Post Valentine’s Day Thoughts: Were the Beatles right that “All you need is Love”?
In 1967 the Beatles released the well known song - “all you need is love”. Written by John Lennon, the refrain became both very well known and quite popular. “All you need is love, love is all you need, love is all you need…”
Is it really that simple, though: All you need is love? Maybe, but it depends how you define love. While love can be a powerful and intoxicating emotion, anyone in a long term relationship knows that love is a verb and requires acts of the will. When the Beatles say all you need is love, the word love is a noun.

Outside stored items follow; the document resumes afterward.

(** * The download-and-package pipeline of img_downloader_web_zip_only.py

    A shallow embedding of the Filename Resolver ([sanitize_filename],
    [extract_filename_from_url]), of the task worker ([download_worker]),
    of the progress stream ([event_stream]) and of the submission handler
    ([start]), with the properties the specification states about them.

    Conventions of the embedding.
    - A Python [str] is a [string]; one [ascii] stands for one character
      (code points 0..255).  A [bytes] value is a [list byte].
    - Python integers are [Z] (sizes, percentages) or [nat] (counters,
      list indices).
    - The dictionaries [{"name":..,"status":..,"progress":..}] built by the
      worker are objects shared by reference: they live in a heap (a list,
      addressed by position) and the list [items] holds their addresses. *)

From Stdlib Require Import ZArith Ascii String List Lia Bool.
From stdpp Require Import base list strings gmap pretty.

Local Open Scope Z_scope.

(** ** Python string primitives used by the program *)

Module PyStr.

(** [c in s] for a one-character [c]. *)
Fixpoint contains (c : ascii) (s : string) : bool :=
  match s with
  | EmptyString => false
  | String a r => Ascii.eqb a c || contains c r
  end.

(** [s.split(c, 1)[0]]: the part of [s] before the first [c]. *)
Fixpoint before_first (c : ascii) (s : string) : string :=
  match s with
  | EmptyString => EmptyString
  | String a r => if Ascii.eqb a c then EmptyString else String a (before_first c r)
  end.

(** [s[:n]] *)
Fixpoint take (n : nat) (s : string) : string :=
  match n, s with
  | S k, String a r => String a (take k r)
  | _, _ => EmptyString
  end.

(** [s[n:]] *)
Fixpoint drop (n : nat) (s : string) : string :=
  match n, s with
  | S k, String _ r => drop k r
  | _, _ => s
  end.

(** [re.sub] of a one-character class: every character is replaced by
    the image under [f]. *)
Fixpoint map (f : ascii → ascii) (s : string) : string :=
  match s with
  | EmptyString => EmptyString
  | String a r => String (f a) (map f r)
  end.

Fixpoint all (p : ascii → bool) (s : string) : bool :=
  match s with
  | EmptyString => true
  | String a r => p a && all p r
  end.

(** [s.rfind(c)]: index of the last [c], or -1. *)
Fixpoint rfind_from (i : Z) (last : Z) (c : ascii) (s : string) : Z :=
  match s with
  | EmptyString => last
  | String a r => rfind_from (i + 1) (if Ascii.eqb a c then i else last) c r
  end.
Definition rfind (c : ascii) (s : string) : Z := rfind_from 0 (-1) c s.

(** [s[i:j]] for indices already known to be non-negative. *)
Definition slice (i j : Z) (s : string) : string :=
  take (Z.to_nat (j - i)) (drop (Z.to_nat i) s).

Definition is_empty (s : string) : bool :=
  match s with EmptyString => true | _ => false end.

Definition starts_with (c : ascii) (s : string) : bool :=
  match s with String a _ => Ascii.eqb a c | _ => false end.

Fixpoint ends_with (c : ascii) (s : string) : bool :=
  match s with
  | EmptyString => false
  | String a EmptyString => Ascii.eqb a c
  | String _ r => ends_with c r
  end.

(** The line boundaries of [str.splitlines] among the characters of
    the model: LF, CR, VT, FF, FS, GS, RS and NEL. *)
Definition line_break (c : ascii) : bool :=
  Ascii.eqb c "010" || Ascii.eqb c "013" || Ascii.eqb c "011" || Ascii.eqb c "012"
  || Ascii.eqb c "028" || Ascii.eqb c "029" || Ascii.eqb c "030" || Ascii.eqb c "133".

(** [s.splitlines()], with the line read so far in [line]; CR LF counts
    as one boundary and a trailing boundary opens no new line. *)
Fixpoint splitlines_from (line : string) (s : string) : list string :=
  match s with
  | EmptyString => if is_empty line then [] else [line]
  | String c r =>
      if line_break c then
        line :: splitlines_from EmptyString
                  (if Ascii.eqb c "013"
                   then match r with
                        | String c' r' => if Ascii.eqb c' "010" then r' else r
                        | EmptyString => r
                        end
                   else r)
      else splitlines_from (line +:+ String c EmptyString) r
  end.
Definition splitlines (s : string) : list string := splitlines_from EmptyString s.

(** [c.isspace()] among the characters of the model. *)
Definition is_space (c : ascii) : bool :=
  let n := N_of_ascii c in
  ((9 <=? n) && (n <=? 13) || (28 <=? n) && (n <=? 32)
   || (n =? 133) || (n =? 160))%N.

Fixpoint lstrip (s : string) : string :=
  match s with
  | EmptyString => EmptyString
  | String c r => if is_space c then lstrip r else s
  end.

Fixpoint rstrip (s : string) : string :=
  match s with
  | EmptyString => EmptyString
  | String c r =>
      let r' := rstrip r in
      if is_empty r' && is_space c then EmptyString else String c r'
  end.

(** [s.strip()] *)
Definition strip (s : string) : string := rstrip (lstrip s).

End PyStr.

(** ** [os.path] (posixpath) *)

Module OsPath.

(** [os.path.basename(p)] is [p[p.rfind('/')+1:]]. *)
Definition basename (p : string) : string :=
  PyStr.drop (Z.to_nat (PyStr.rfind "/" p + 1)) p.

(** [os.path.splitext(p)], after [genericpath._splitext]: the
    extension starts at the last dot of the last path component, unless
    that component consists of leading dots only up to that dot. *)
Definition splitext (p : string) : string * string :=
  let sepIndex := PyStr.rfind "/" p in
  let dotIndex := PyStr.rfind "." p in
  if (sepIndex <? dotIndex)
     && negb (PyStr.all (Ascii.eqb ".") (PyStr.slice (sepIndex + 1) dotIndex p))
  then (PyStr.take (Z.to_nat dotIndex) p, PyStr.drop (Z.to_nat dotIndex) p)
  else (p, EmptyString).

(** [os.path.join(a, b)] *)
Definition join (a b : string) : string :=
  if PyStr.starts_with "/" b then b
  else if PyStr.is_empty a || PyStr.ends_with "/" a then a +:+ b
  else a +:+ "/" +:+ b.

End OsPath.

(** ** A reference model of [urllib.parse.urlparse(s).path]

    The program calls the Python standard library to split the URL.  The
    general development takes that function as a parameter; the model
    below follows CPython's [urlsplit] and [urlparse] on URLs whose
    network location is ASCII and carries no bracketed host, and is the
    instance used in the worked examples. *)

Module UrlLib.

Definition is_alpha (c : ascii) : bool :=
  (Ascii.leb "A" c && Ascii.leb c "Z") || (Ascii.leb "a" c && Ascii.leb c "z").

Definition is_digit (c : ascii) : bool := Ascii.leb "0" c && Ascii.leb c "9".

(** [scheme_chars]: letters, digits and [+-.]. *)
Definition scheme_char (c : ascii) : bool :=
  is_alpha c || is_digit c || Ascii.eqb c "+" || Ascii.eqb c "-" || Ascii.eqb c ".".

Definition lower_char (c : ascii) : ascii :=
  if Ascii.leb "A" c && Ascii.leb c "Z"
  then ascii_of_N (N_of_ascii c + 32) else c.

(** [url.lstrip(_WHATWG_C0_CONTROL_OR_SPACE)] *)
Fixpoint lstrip_c0 (s : string) : string :=
  match s with
  | EmptyString => EmptyString
  | String a r => if (N_of_ascii a <=? 32)%N then lstrip_c0 r else s
  end.

(** Removal of tab, carriage return and line feed
    ([_UNSAFE_URL_BYTES_TO_REMOVE]). *)
Fixpoint remove_unsafe (s : string) : string :=
  match s with
  | EmptyString => EmptyString
  | String a r =>
      if Ascii.eqb a "009" || Ascii.eqb a "010" || Ascii.eqb a "013"
      then remove_unsafe r else String a (remove_unsafe r)
  end.

(** [s.find(c)] *)
Fixpoint find (c : ascii) (s : string) : option nat :=
  match s with
  | EmptyString => None
  | String a r => if Ascii.eqb a c then Some O else S <$> find c r
  end.

(** The scheme (lower-cased) and the rest of the URL. *)
Definition split_scheme (url : string) : string * string :=
  match find ":" url, url with
  | Some (S i), String a _ =>
      if is_alpha a && PyStr.all scheme_char (PyStr.take (S i) url)
      then (PyStr.map lower_char (PyStr.take (S i) url), PyStr.drop (S (S i)) url)
      else (EmptyString, url)
  | _, _ => (EmptyString, url)
  end.

(** [_splitnetloc(url, 2)]: the network location runs up to the first of
    [/], [?], [#]. *)
Fixpoint until_delim (s : string) : string :=
  match s with
  | EmptyString => EmptyString
  | String a r =>
      if Ascii.eqb a "/" || Ascii.eqb a "?" || Ascii.eqb a "#"
      then EmptyString else String a (until_delim r)
  end.

Definition uses_params : list string :=
  [""; "ftp"; "hdl"; "prospero"; "http"; "imap"; "https"; "shttp"; "rtsp";
   "rtspu"; "sip"; "sips"; "mms"; "sftp"; "tel"]%list.

(** [_splitparams(url)[0]]: cut at the first [;] of the last segment. *)
Definition strip_params (url : string) : string :=
  let from := Z.to_nat (PyStr.rfind "/" url + 1) in
  PyStr.take from url +:+ PyStr.before_first ";" (PyStr.drop from url).

Definition urlparse_path (url : string) : option string :=
  let url := remove_unsafe (lstrip_c0 url) in
  let '(scheme, url) := split_scheme url in
  let '(netloc, url) :=
    match url with
    | String "/" (String "/" r) =>
        let netloc := until_delim r in
        (netloc, PyStr.drop (String.length netloc) r)
    | _ => (EmptyString, url)
    end in
  if xorb (PyStr.contains "[" netloc) (PyStr.contains "]" netloc) then None
  else
    let url := PyStr.before_first "#" url in
    let url := PyStr.before_first "?" url in
    Some (if bool_decide (scheme ∈ uses_params) && PyStr.contains ";" url
          then strip_params url else url).

End UrlLib.

(** ** Data model *)

(** One entry of [items]: the dictionary
    [{"name": .., "status": .., "progress": ..}]. *)
Record item := Item { name : string; status : string; progress : Z }.

Global Instance item_inhabited : Inhabited item := populate (Item "" "" 0).

(** What is put on the queue: [{"items": items.copy(), "done": d}].  The
    copy is a new list holding the same dictionary objects, i.e. the same
    heap addresses. *)
Record snapshot := Snapshot { snap_items : list nat; done : bool }.

Abbreviation bytes := (list Byte.byte).

(** The archive being built: the members written by [zf.writestr]. *)
Abbreviation archive := (list (string * bytes)).

(** Everything the worker reads or writes: the heap of item dictionaries,
    the list [items], the queue [q] (oldest first), the archive [zf] and
    the files on disk. *)
Record world := World {
  heap : list item;
  items : list nat;
  queue : list snapshot;
  zf : archive;
  files : gmap string archive
}.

And too often we remain passive, hoping to find or feel love, often leading to people saying they have “fallen out of love” as if it is out of their control.
Love is a verb involving a number of actions:
- Love works on being empathic. It means working towards trying to enter and understand the subjective world of your partner or child. It means working and learning to listen carefully to make sure you understand what they are saying and feeling.

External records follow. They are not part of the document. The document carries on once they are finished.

(** * Pomodoro timer: the session state machine of [pomodoro.py]

    A shallow embedding of [PomodoroApp]: its attributes as a record, its
    methods as functions on that record, and the background timer thread as
    a small-step machine whose control points are the places where the
    thread can be preempted for a noticeable time (the head of each loop and
    each [time.sleep]).  Menu clicks run on the main thread and interleave
    with the timer thread at those control points; the statements between
    two control points are taken as one step.

    Python integers are [Z]; the idle time, a double, is a [spec_float];
    a notification is recorded by its kind.  Quitting and the start-at-login
    toggle do not touch the state machine and are left out. *)

From Stdlib Require Import ZArith Bool List Ascii String Lia.
From Stdlib Require Import DecimalString.
From Stdlib Require Import Floats.SpecFloat.
Import ListNotations.
Open Scope string_scope.
Open Scope Z_scope.

(** ** Python values and errors *)

(** The only exception the state machine can raise by itself is the one of
    [%] with a zero divisor. *)
Inductive exn := ZeroDivisionError.

Inductive result (A : Type) : Type :=
| Ok (a : A)
| Raise (e : exn).
Arguments Ok {A} a.
Arguments Raise {A} e.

- Love provides accurate “mirroring” - meaning it works at trying to understand and provide accurate feedback, mirroring and affirmation. The need to be seen, known and understood may be one of the most powerful human needs.
- Love involves acceptance. It acknowledges the reality that the only person you can ever change is yourself, and accepts your partner for who they are as opposed to who you might hope they would be. Love means working to bring out the best in your partner.
- Love in the midst of highly narcissistic times means sometimes putting the other person’s needs first and attempting to build them up.
- Love also means being clear about your own needs lest they go underground leading to deep resentment. Love involves honest negotiation.
- Love is forgiving! As opposed to building a “bitterness bank”, which keeps a ledger of all the slights and hurts, love is actively forgiving, understanding that we will inevitably hurt each other.
- Love requires the ability to both be fully yourself, while accepting the other. That of course is incredibly complicated.
- Love does not avoid conflict! As the late family therapist David Schnarch put it, marriage can be a crucible for growth. Avoiding honest conflict leads to a polite, passionless marriage.
All of this is of course easier said than done, and can’t be reduced to simple bullet points or any self help book. O’Henry’s famous short story illustrates the complexity of love. As a couple attempts to practice sacrificial love, the husband sells his watch in order to buy an elaborate comb for his lover’s hair - who of course has ironically cut off her hair to sell in order to buy a chain for the watch that he has sold.
Start to think about love a little differently this year. Think about love as a verb, move beyond flowers and roses, and work on specific action steps and honest discussion to be more actively loving.